**Work to be completed:** Would you please transcribe, exactly as written, the lines of the entries below starting at the one that holds "Definition writeMsg (c" and ending at the one that holds "match codecs o !! mediaType with", both included?
Extracted information Block Start
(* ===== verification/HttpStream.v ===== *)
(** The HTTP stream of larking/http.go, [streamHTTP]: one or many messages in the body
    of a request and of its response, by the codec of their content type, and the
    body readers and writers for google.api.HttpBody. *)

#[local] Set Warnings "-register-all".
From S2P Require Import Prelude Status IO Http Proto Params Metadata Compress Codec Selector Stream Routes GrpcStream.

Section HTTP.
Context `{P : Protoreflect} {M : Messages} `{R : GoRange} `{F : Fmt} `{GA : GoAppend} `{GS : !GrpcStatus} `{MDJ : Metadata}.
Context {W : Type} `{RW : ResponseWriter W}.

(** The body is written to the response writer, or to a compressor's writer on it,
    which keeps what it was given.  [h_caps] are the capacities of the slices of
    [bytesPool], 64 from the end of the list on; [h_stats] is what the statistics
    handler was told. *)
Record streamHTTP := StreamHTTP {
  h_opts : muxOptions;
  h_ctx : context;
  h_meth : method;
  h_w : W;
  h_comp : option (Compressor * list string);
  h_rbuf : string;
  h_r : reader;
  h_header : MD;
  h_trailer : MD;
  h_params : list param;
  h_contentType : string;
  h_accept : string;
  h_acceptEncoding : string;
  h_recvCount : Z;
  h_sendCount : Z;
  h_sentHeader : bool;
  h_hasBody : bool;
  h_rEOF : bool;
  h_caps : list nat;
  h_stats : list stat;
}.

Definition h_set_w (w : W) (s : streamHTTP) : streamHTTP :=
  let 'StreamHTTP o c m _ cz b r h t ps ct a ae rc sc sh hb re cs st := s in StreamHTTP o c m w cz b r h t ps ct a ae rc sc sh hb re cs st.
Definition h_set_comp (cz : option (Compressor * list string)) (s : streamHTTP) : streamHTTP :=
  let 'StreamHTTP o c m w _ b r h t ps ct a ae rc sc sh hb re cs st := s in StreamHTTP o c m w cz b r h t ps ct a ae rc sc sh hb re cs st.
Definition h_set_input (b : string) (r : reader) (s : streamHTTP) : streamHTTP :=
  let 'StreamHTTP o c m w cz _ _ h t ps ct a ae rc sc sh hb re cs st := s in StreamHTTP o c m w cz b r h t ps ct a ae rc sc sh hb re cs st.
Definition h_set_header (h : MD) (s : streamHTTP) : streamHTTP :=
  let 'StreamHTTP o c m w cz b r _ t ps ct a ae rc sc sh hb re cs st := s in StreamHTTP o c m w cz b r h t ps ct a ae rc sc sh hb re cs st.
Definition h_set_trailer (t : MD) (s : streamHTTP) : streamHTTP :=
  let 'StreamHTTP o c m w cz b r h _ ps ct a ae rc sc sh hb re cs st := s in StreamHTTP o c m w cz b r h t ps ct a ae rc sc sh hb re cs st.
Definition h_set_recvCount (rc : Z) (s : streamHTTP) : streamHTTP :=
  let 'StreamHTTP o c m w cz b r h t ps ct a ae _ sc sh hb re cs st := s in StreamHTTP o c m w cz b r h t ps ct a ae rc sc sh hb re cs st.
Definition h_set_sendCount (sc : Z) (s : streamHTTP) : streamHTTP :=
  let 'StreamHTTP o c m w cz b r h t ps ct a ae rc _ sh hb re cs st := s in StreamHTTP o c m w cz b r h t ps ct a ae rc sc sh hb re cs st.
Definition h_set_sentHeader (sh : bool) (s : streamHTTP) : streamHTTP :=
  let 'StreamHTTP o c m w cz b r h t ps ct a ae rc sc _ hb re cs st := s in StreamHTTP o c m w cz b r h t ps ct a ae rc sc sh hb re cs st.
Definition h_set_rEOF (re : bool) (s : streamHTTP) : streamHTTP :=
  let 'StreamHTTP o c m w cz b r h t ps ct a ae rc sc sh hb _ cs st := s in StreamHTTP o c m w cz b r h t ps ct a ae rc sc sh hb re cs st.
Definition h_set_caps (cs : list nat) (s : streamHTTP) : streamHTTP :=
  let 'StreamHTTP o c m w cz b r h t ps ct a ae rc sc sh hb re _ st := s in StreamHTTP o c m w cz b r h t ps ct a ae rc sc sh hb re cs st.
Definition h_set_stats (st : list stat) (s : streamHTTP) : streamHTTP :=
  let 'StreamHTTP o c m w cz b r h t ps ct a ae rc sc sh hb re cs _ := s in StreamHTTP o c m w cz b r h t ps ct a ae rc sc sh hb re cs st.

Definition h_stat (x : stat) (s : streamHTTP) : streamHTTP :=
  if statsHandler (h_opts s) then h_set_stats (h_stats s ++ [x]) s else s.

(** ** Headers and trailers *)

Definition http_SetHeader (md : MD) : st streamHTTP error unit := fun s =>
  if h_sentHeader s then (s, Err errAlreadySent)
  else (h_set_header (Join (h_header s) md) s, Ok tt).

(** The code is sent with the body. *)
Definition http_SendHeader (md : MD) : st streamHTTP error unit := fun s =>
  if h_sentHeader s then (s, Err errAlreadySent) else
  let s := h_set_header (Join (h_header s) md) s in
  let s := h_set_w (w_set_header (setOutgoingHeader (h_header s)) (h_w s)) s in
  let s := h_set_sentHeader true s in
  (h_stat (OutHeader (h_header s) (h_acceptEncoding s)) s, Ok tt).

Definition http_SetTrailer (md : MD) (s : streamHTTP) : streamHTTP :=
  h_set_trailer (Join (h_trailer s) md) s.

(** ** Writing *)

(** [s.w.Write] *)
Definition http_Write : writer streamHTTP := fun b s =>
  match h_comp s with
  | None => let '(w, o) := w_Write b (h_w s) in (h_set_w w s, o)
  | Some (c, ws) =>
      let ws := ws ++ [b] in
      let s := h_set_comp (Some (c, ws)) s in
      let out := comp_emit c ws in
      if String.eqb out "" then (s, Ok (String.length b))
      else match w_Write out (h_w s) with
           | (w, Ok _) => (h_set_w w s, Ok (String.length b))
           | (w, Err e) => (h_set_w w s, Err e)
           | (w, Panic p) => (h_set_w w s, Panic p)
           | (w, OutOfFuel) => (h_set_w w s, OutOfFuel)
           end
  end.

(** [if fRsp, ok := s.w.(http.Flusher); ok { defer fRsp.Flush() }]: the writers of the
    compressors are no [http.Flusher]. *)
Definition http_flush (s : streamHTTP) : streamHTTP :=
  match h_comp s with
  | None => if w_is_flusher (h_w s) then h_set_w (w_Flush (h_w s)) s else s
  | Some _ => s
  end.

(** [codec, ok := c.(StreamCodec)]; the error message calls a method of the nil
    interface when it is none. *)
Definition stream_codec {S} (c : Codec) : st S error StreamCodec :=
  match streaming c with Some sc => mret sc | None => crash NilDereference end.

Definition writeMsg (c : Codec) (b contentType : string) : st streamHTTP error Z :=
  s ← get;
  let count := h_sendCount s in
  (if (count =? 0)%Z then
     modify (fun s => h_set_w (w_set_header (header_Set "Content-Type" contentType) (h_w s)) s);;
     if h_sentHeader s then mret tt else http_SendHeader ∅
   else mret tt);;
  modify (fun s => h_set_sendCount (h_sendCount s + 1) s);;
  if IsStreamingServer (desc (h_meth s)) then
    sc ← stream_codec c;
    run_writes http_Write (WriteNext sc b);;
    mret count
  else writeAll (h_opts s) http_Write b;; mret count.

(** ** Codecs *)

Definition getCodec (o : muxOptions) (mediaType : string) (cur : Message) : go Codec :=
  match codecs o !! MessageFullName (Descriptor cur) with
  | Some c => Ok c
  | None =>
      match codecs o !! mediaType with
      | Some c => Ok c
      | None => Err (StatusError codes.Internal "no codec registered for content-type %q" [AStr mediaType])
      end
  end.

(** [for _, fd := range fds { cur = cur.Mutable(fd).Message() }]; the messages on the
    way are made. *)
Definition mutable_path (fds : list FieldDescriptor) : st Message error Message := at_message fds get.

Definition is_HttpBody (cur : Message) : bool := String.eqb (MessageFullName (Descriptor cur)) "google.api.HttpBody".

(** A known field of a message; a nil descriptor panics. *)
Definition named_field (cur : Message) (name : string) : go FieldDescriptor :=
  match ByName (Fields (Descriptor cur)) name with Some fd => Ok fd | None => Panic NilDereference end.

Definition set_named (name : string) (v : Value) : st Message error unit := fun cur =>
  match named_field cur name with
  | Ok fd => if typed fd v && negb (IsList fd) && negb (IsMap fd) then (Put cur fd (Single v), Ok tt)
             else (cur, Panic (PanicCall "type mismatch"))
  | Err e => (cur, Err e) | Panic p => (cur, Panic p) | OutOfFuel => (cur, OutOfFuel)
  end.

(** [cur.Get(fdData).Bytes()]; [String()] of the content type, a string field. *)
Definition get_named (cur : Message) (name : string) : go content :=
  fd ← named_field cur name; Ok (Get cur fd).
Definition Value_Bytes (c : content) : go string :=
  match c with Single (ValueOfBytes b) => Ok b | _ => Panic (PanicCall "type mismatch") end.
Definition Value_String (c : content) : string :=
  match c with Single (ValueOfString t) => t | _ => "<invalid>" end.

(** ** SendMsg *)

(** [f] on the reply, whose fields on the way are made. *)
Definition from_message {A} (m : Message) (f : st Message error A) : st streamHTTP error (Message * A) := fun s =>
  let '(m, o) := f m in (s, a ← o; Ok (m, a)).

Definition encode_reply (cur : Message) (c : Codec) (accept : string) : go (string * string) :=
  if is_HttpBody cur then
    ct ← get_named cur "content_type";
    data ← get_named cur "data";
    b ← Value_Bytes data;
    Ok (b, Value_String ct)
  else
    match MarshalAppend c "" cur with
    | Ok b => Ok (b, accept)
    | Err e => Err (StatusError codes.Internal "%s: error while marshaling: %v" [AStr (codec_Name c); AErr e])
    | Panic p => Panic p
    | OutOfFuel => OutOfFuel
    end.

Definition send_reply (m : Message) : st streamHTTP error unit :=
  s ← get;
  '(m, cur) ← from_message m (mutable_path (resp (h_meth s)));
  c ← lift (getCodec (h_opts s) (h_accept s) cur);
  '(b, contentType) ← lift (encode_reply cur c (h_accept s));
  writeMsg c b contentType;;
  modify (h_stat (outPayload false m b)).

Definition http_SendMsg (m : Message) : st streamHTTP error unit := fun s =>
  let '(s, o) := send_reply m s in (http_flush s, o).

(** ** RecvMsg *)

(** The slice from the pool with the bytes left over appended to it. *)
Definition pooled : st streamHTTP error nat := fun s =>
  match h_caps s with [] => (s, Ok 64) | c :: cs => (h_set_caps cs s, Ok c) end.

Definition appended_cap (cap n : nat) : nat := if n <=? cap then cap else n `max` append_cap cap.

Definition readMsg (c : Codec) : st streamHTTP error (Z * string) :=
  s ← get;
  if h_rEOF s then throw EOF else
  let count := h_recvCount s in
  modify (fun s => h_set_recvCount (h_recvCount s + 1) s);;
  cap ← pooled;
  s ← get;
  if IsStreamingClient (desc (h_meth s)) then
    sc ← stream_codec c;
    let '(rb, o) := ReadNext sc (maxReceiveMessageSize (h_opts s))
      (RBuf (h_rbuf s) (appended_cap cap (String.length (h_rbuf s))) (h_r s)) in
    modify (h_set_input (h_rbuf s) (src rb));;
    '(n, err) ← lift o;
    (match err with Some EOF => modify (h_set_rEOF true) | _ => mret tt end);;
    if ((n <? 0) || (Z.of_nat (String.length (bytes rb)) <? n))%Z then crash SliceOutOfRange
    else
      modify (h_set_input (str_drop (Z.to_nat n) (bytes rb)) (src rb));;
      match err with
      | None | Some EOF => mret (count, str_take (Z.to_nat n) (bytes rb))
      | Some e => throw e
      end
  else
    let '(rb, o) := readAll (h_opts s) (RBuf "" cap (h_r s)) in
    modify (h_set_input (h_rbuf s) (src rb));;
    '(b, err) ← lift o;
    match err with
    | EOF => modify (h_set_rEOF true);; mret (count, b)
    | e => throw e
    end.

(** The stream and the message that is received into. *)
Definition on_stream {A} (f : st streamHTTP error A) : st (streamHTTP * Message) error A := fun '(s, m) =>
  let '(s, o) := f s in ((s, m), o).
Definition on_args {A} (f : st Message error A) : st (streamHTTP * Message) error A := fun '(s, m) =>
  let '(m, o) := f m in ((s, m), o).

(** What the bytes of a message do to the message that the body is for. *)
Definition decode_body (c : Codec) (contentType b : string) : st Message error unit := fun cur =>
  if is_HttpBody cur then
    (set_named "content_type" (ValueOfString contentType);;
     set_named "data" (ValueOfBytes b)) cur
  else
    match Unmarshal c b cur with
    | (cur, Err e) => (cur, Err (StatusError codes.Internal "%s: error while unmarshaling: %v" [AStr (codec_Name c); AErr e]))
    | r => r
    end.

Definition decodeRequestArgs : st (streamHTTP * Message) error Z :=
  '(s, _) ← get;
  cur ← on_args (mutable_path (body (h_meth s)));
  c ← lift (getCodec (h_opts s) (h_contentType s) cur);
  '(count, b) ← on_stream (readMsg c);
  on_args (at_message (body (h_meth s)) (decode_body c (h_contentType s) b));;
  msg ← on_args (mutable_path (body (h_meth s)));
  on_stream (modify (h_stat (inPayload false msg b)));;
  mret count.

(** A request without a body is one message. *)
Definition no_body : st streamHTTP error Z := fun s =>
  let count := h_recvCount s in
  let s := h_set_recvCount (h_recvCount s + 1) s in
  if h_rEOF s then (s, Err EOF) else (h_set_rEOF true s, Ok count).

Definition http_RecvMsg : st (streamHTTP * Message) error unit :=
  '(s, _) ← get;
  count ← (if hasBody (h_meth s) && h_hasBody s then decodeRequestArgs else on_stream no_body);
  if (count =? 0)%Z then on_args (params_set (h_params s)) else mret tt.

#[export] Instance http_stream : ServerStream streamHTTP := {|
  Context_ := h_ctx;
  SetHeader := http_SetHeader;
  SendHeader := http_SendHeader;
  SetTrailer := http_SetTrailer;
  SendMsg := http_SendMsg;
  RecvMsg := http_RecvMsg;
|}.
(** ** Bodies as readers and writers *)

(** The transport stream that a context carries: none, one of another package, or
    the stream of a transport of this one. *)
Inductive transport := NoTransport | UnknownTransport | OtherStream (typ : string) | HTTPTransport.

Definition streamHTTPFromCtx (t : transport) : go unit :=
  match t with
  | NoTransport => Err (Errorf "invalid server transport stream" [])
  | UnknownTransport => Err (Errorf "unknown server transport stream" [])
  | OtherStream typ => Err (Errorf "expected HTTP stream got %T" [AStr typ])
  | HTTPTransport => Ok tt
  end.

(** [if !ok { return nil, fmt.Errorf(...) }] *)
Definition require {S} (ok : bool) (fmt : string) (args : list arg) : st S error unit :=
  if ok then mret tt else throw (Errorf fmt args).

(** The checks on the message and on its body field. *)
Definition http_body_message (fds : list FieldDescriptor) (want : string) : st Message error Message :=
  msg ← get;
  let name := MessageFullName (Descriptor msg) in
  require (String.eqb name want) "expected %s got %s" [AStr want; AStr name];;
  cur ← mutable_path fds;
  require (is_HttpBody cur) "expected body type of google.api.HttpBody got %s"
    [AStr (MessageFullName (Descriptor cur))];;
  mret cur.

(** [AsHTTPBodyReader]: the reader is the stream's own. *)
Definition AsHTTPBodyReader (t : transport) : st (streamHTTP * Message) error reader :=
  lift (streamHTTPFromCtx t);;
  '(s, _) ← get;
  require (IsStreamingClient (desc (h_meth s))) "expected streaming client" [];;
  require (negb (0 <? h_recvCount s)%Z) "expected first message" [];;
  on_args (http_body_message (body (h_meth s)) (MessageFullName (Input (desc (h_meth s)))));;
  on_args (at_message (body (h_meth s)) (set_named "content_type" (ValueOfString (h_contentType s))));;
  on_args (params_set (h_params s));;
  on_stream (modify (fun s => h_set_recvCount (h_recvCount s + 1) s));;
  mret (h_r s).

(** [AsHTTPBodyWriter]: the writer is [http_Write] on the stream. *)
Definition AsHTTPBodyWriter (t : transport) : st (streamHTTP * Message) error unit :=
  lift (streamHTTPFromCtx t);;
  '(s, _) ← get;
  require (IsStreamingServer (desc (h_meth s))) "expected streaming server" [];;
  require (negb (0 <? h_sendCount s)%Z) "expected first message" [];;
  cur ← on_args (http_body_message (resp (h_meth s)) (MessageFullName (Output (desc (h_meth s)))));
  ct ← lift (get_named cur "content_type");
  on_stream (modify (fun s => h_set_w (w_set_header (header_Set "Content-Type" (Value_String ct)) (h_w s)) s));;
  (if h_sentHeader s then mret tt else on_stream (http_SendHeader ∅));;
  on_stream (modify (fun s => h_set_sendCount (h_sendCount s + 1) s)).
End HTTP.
Extracted information Block End
Extracted information Block Start
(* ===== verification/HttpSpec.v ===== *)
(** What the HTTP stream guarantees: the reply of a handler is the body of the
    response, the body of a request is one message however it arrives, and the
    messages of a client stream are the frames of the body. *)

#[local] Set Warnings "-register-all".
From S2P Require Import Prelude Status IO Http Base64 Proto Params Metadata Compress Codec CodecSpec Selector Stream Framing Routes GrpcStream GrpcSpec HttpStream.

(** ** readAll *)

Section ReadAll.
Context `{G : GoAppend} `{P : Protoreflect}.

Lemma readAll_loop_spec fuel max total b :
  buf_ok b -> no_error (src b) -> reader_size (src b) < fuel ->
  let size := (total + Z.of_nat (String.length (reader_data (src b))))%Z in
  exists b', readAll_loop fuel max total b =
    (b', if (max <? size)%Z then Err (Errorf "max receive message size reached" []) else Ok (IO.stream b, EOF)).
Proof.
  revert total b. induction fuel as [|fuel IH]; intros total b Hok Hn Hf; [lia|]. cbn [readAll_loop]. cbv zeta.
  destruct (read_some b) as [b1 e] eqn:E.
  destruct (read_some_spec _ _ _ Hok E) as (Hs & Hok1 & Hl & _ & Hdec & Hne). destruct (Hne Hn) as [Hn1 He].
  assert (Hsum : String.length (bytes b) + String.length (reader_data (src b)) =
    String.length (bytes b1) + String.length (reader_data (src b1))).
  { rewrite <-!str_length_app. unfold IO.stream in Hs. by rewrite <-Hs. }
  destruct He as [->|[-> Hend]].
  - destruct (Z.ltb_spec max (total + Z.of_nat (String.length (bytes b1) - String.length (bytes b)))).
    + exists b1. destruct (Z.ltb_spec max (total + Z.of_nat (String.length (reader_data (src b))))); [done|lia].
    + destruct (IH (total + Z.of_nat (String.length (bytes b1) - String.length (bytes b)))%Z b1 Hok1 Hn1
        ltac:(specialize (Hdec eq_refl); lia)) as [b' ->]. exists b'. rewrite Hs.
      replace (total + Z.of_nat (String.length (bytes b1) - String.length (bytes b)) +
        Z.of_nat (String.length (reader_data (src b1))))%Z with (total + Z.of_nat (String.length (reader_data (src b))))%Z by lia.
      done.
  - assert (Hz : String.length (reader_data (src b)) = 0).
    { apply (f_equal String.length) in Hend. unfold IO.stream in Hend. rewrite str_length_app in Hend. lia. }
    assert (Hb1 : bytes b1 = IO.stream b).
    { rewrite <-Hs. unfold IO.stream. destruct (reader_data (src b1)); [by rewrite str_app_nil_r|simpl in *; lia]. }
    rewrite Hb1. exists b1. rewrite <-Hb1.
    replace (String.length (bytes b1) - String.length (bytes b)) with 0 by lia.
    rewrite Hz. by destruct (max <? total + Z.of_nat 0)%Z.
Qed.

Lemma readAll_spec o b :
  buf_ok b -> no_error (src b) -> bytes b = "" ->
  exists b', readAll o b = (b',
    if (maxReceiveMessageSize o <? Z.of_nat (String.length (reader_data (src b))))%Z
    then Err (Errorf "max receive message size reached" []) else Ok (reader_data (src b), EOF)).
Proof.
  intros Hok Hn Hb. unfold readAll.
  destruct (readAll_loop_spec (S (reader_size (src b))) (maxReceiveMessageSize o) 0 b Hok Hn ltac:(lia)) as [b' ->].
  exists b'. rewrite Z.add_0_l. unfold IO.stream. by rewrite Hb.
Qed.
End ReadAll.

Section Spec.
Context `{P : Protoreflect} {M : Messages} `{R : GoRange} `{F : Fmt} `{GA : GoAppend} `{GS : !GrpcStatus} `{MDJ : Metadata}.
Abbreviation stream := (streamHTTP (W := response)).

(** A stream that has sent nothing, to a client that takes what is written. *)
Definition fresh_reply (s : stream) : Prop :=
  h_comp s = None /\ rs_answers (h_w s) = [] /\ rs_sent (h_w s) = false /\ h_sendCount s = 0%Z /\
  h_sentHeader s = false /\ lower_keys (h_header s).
Extracted information Block End
**Reply to the exercise:**
Definition writeMsg (c : Codec) (b contentType : string) : st streamHTTP error Z :=
  s ← get;
  let count := h_sendCount s in
  (if (count =? 0)%Z then
     modify (fun s => h_set_w (w_set_header (header_Set "Content-Type" contentType) (h_w s)) s);;
     if h_sentHeader s then mret tt else http_SendHeader ∅
   else mret tt);;
  modify (fun s => h_set_sendCount (h_sendCount s + 1) s);;
  if IsStreamingServer (desc (h_meth s)) then
    sc ← stream_codec c;
    run_writes http_Write (WriteNext sc b);;
    mret count
  else writeAll (h_opts s) http_Write b;; mret count.

(** ** Codecs *)

Definition getCodec (o : muxOptions) (mediaType : string) (cur : Message) : go Codec :=
  match codecs o !! MessageFullName (Descriptor cur) with
  | Some c => Ok c
  | None =>
      match codecs o !! mediaType with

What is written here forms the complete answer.